I would encourage her to find a proper endo, a CDE (diabetes educator) and a nutritionist. I read elsewhere you’re going to be taking classes together (GOOD FOR YOU!), so that is a step in the right direction. However, a private or semi-private meeting with a nutritionist and the CDE can be very helpful. Group education classes are good for giving you a foundation and a theoretical basis from which to operate, but a private meeting with a nutritionist will allow her (and you) to develop your own meal plan based on your needs, your food choices, and your preferences. Instead of a pre-printed sheet, you’ll get a plan that fits your life. The CDE can make sure she is injecting correctly, discuss her feelings about her diabetes, and help her use her bg readings more effectively. An endo should help set bg goals, review prescription and non-prescription medications, and screen for any complications – a very important part of any doctor appointment for type 2s, who often have complications from diagnosis.

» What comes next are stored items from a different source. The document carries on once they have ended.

(** ** Counts, logs and single records *)

Lemma count_sim d w s st :
  Rel d s -> Z.of_nat (size (tasks s)) <= i64_max ->
  agrees (count_tasks_by_status st (MkConn d w)) (MemStore.count_tasks_by_status st s).
Proof.
  intros HR Hsize. unfold count_tasks_by_status, MemStore.count_tasks_by_status.
  change (bind (pool_query ?q) ?k (MkConn d w)) with (k (q d) (MkConn d w)).
  unfold bind, get, ret. split; [|done]. cbn [fst]. f_equal. unfold count_status.
  assert (Hp : filter (fun kr => r_status kr.2 = status_to_str st) (map_to_list (t_tasks d))
    ≡ₚ task_entry <$> filter (fun t => tr_status t = st) (task_values s)).
  { etrans; [by apply filter_perm, task_rows|]. rewrite filter_fmap_list.
    apply Permutation_refl'. f_equal. apply filter_ext_list. intros t _. simpl.
    split; [by intros ?%(inj status_to_str)|by intros ->]. }
  rewrite Hp, length_fmap. apply as_u64_small.
  assert (length (filter (fun t => tr_status t = st) (task_values s)) <= size (tasks s))%nat; [|lia].
  etrans; [apply length_filter|]. unfold task_values. by rewrite length_fmap, length_map_to_list.
Qed.

Lemma pool_events d w s i evs :
  Rel d s -> events s !! i = Some evs -> evs <> [] ->
  events_for_task i (MkConn d w) = (Ok evs, MkConn d w).
Proof.
  intros HR He Hne. unfold events_for_task.
  change (bind (pool_query ?q) ?k (MkConn d w)) with (k (q d) (MkConn d w)). cbv beta.
  rewrite (rel_events _ _ HR), He. cbn [default].
  pose proof (decode_events s d i evs HR He) as Hd.
  destruct evs as [|ev evs]; [done|]. exact (f_equal (fun r => (r, MkConn d w)) Hd).
Qed.

Lemma events_sim d w s i :
  Rel d s -> Inv s ->
  agrees (events_for_task i (MkConn d w)) (MemStore.events_for_task i s).
Proof.
  intros HR HI. unfold MemStore.events_for_task. apply sim_get.
  destruct (events s !! i) as [evs|] eqn:He.
  - destruct (proj1 (inv_events _ HI i)) as [t Ht]; [by eexists|].
    by rewrite (pool_events d w s i evs) by (try done; by eapply log_not_empty).
  - unfold events_for_task.
    change (bind (pool_query ?q) ?k (MkConn d w)) with (k (q d) (MkConn d w)). cbv beta.
    rewrite (rel_events _ _ HR), He. cbn [default fmap list_fmap]. unfold bind, get.
    rewrite (pool_get_task d w s) by done. by destruct (tasks s !! i).
Qed.

Lemma replay_sim d w s i :
  Rel d s -> Inv s -> agrees (replay_task i (MkConn d w)) (MemStore.replay_task i s).
Proof.
  intros HR HI. unfold replay_task, MemStore.replay_task. apply sim_get.
  unfold bind at 1. rewrite (pool_get_task d w s) by done.
  destruct (tasks s !! i) as [t|] eqn:Ht; cbn [ok_or]; [|by split]. rewrite bind_lift_ok.
  destruct (proj2 (inv_events _ HI i)) as [evs He]; [by eexists|]. rewrite He. cbn [ok_or].
  rewrite bind_lift_ok.
  pose proof (pool_events d w s i evs HR He (log_not_empty _ _ _ _ HI Ht He)) as Hev.
  unfold bind. by rewrite Hev.
Qed.

Section lookups.
Context (d w : Db) (s : InMemoryState) (HR : Rel d s).

Lemma get_envelope_sim i :
  agrees (get_task_envelope i (MkConn d w)) (MemStore.get_task_envelope i s).
Proof using HR.
  pose proof (read_envelope d d s i HR) as H.
  unfold fetch_task_envelope_optional_with_executor, query, bind, get, ret, lift in H. simpl in H.
  injection H as H. unfold get_task_envelope, MemStore.get_task_envelope, pool_query, bind, get, ret,
    lift. simpl. rewrite H. by destruct (envelopes s !! i).
Qed.

Lemma get_context_sim i :
  agrees (get_transport_context i (MkConn d w)) (MemStore.get_transport_context i s).
Proof using HR.
  unfold get_transport_context, MemStore.get_transport_context. apply sim_begin, sim_get.
  unfold bind at 1. rewrite (read_context d d s) by done.
  by destruct (transport_contexts s !! i).
Qed.

Lemma get_result_sim i :
  agrees (get_terminal_result i (MkConn d w)) (MemStore.get_terminal_result i s).
Proof using HR.
  unfold get_terminal_result, MemStore.get_terminal_result. apply sim_begin, sim_get.
  unfold bind at 1. rewrite (read_result d d s) by done.
  by destruct (terminal_results s !! i).
Qed.
(** A statement of the database; a change of the files. *)
Definition on_conn {A} (m : C A) : D A :=
  fun d => let (r, c) := m (conn d) in (r, MkDisk c (files d)).
Definition on_files (f : gmap BlobPath bytes -> gmap BlobPath bytes) : D unit :=
  modify (fun d => MkDisk (conn d) (f (files d))).

Definition read_blob_file (path : BlobPath) : D bytes :=
  let! d := get in lift (ok_or (files d !! path) (StoreError.Database NOT_FOUND)).

Definition write_new_blob_file (path : BlobPath) (content : bytes) : D unit :=
  let! d := get in
  match files d !! path with
  | Some _ => throw (StoreError.Database ALREADY_EXISTS)
  | None => on_files (insert path content)
  end.

Definition remove_blob_file_if_present (path : BlobPath) : D unit := on_files (delete path).

(** ** The SQLite store *)

Section artifact_store.
Context (sha256 : bytes -> string).
(** SQLite's message for a violated constraint, sqlx's for a missing row. *)
Context (violation row_not_found : string).

Definition digest_compute (content : bytes) : Digest := MkDigest (sha256 content).

Definition wrong_length (digest : Digest) (actual expected : Z) : StoreError :=
  StoreError.Database ("blob " ++ digest_str digest ++ " has byte length " ++ pretty actual
                         ++ ", expected " ++ pretty expected).

Definition read_verified_blob (blob_dir : string) (digest : Digest) (len : Z) : D bytes :=
  let! content := read_blob_file (blob_path blob_dir digest) in
  if negb (byte_len content =? len) then throw (wrong_length digest (byte_len content) len)
  else if negb (bool_decide (digest_compute content = digest))
  then throw (StoreError.DigestMismatch (digest_str digest) (digest_str (digest_compute content)))
  else ret content.

Definition fetch_artifact_optional_with_executor (artifact_id : ArtifactId)
    : C (option ArtifactRecord) :=
  let! row := query (select_artifact (as_str artifact_id)) in
  lift (transpose (row_to_artifact <$> row)).

Definition fetch_artifact_optional_from_pool (artifact_id : ArtifactId) : C (option ArtifactRecord) :=
  let! row := pool_query (select_artifact (as_str artifact_id)) in
  lift (transpose (row_to_artifact <$> row)).

Definition should_drop_blob_association (existing replacement : ArtifactRecord) : bool :=
  negb (ar_inline existing)
  && (ar_inline replacement || negb (bool_decide (ar_digest existing = ar_digest replacement))).

Definition should_write_blob_association (existing : option ArtifactRecord)
    (replacement : ArtifactRecord) : bool :=
  negb (ar_inline replacement)
  && match existing with
     | Some existing =>
         ar_inline existing || negb (bool_decide (ar_digest existing = ar_digest replacement))
     | None => true
     end.

Definition should_prepare_blob_write (existing : option ArtifactRecord)
    (replacement : ArtifactRecord) : bool := should_write_blob_association existing replacement.

Record PreparedBlobWrite : Type := MkPrepared {
  prepared_path : BlobPath;
  remove_on_rollback : bool;
}.

(** The tracked blob's file is checked, and written again when it is gone. *)
Definition check_tracked_blob (blob_dir : string) (digest : Digest) (content : bytes) : D unit :=
  fun d => match read_verified_blob blob_dir digest (byte_len content) d with
           | (Ok existing, d') =>
               if bool_decide (existing = content) then (Ok tt, d')
               else (let! other := read_blob_file (blob_path blob_dir digest) in
                     throw (StoreError.DigestMismatch (digest_str digest)
                              (digest_str (digest_compute other)))) d'
           | (Err (StoreError.Database message), d') =>
               if is_not_found_message message
               then write_new_blob_file (blob_path blob_dir digest) content d'
               else (Err (StoreError.Database message), d')
           | (Err error, d') => (Err error, d')
           end.

Definition prepare_blob_write_with_executor (digest : Digest) (content : bytes) (blob_dir : string)
    : D PreparedBlobWrite :=
  let! tracked := on_conn (query (fun d => bool_decide (is_Some (t_blobs d !! digest_str digest)))) in
  (if tracked : bool then check_tracked_blob blob_dir digest content
   else write_new_blob_file (blob_path blob_dir digest) content) ;;;
  ret (MkPrepared (blob_path blob_dir digest) (negb tracked)).

Definition rollback_prepared_blob_write (prepared : option PreparedBlobWrite) : D unit :=
  match prepared with
  | Some p => if remove_on_rollback p then remove_blob_file_if_present (prepared_path p) else ret tt
  | None => ret tt
  end.

Definition increment_blob_ref_with_executor (digest : Digest) (len : Z) : C unit :=
  update violation (on_blobs (partial_alter (count_reference (as_i64 len)) (digest_str digest))).

(** Whether the last reference went: the row stays, with count 0. *)
Definition decrement_blob_ref_with_executor (digest : Digest) : C bool :=
  let! row := query (fun d => t_blobs d !! digest_str digest) in
  match row with
  | None => ret false
  | Some r =>
      if 1 <? b_ref_count r
      then update violation (on_blobs (alter (fun r => with_ref_count (b_ref_count r - 1) r)
                                         (digest_str digest))) ;;;
           ret false
      else update violation (on_blobs (alter (with_ref_count 0) (digest_str digest))) ;;;
           ret true
  end.

(** Outside of the transaction: first the file, then the row. *)
Definition finalize_one (blob_dir : string) (digest : Digest) : D unit :=
  remove_blob_file_if_present (blob_path blob_dir digest) ;;;
  on_conn (begin ;;;
           update violation (on_blobs (partial_alter drop_unreferenced (digest_str digest))) ;;;
           commit_tx).

Definition finalize_blob_cleanup (cleanup : list Digest) (blob_dir : string) : D unit :=
  for_each (finalize_one blob_dir) cleanup.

BTW, just because she’s “on insulin” does not mean she can eat whatever she wants. She is on a LONG-ACTING insulin analog. That means it dribbles out tiny bits of insulin over a 24 hour period. It’s the same amount of insulin, no matter if she’s eating or if she’s simply sitting around, watching TV. It will not respond to the rise in bgs from eating a meal or snack. If she were on a rapid acting insulin, then she would be able to “cover” her food with insulin, as Adrienne says. This is where a nutritionist can be helpful. A nutritionist can help her design a meal plan which minimizes rises in bgs but which does not allow her to go too low, for instance.

To put it simply, getting some diabetes education with an endo, a CDE, and a nutritionist is important – regardless of whether she’s on insulin or not! I hope this helps.